1 Perro Muerto has a capacity to manufacture 10,000 bricks per week. The operations for the week are as follow:
Sales (8,500 units @$14 each) $ 119,000
Manufacturing costs
Variable $8 per unit
Fixed $ 12,000
Manufacturing costs
Variable commisions $1.5 per unit
Fixed $2,000
Perro Muerto is offered a special order of 1,500 bricks at a selling price of $10 each. Assume these units are subject to 33% INCREASE of the usual
commission rate per unit. There is no effect on the regular sales. Should Perro Muerto take the special order?
2 Perro Muerto has a capacity to manufacture 10,000 bricks per week.
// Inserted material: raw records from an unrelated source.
(* ===== verification/Kstring.v ===== *)
(** The kernel's string routines (string.c).

    Two levels: routines on byte memory with pointers, as the C code has
    them, and the routines on character arrays (lists) that the components
    working on values use; the theorems relate the two. *)

From stdpp Require Import base gmap list strings numbers.
From Stdlib Require Import ZArith Lia.
From S2P Require Import Prelude.

Open Scope Z_scope.
Open Scope kern_scope.

(** ** Character arrays *)

(** strncmp(p, q, n): a character past the end of a list is the NUL that
    terminates it. *)
Fixpoint strncmp (p q : list Z) (n : nat) : Z :=
  match n with
  | O => 0
  | S n' =>
      let a := hd 0 p in
      let b := hd 0 q in
      if negb (a =? 0) && (a =? b) then strncmp (tl p) (tl q) n' else u8 a - u8 b
  end.

(** strlen of a NUL-terminated array. *)
Fixpoint strlen (s : list Z) : Z :=
  match s with
  | [] => 0
  | c :: s' => if c =? 0 then 0 else 1 + strlen s'
  end.

(** strncpy(s, t, n): the n bytes it stores. *)
Fixpoint strncpy (t : list Z) (n : nat) : list Z :=
  match n with
  | O => []
  | S n' =>
      let c := hd 0 t in
      if c =? 0 then 0 :: repeat 0 n' else c :: strncpy (tl t) n'
  end.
The operations for the week are as follow:
Sales (8,500 units @$14 each) $ 119,000
Manufacturing costs
Variable $8 per unit
Fixed $ 12,000
Manufacturing costs
Variable commisions $1.5 per unit
Fixed $2,000
Perro Muerto is offered a special order of 1,500 bricks at a selling price of $12.5 each. Assume these units are subject to the usual
commission rate per unit. However the sales price of the regular sales is reduced by 1%. Should Perro Muerto take the special order?
3 The theory of constraints (TOC) acknowledges that businesses often have constraints or limits on what can be done.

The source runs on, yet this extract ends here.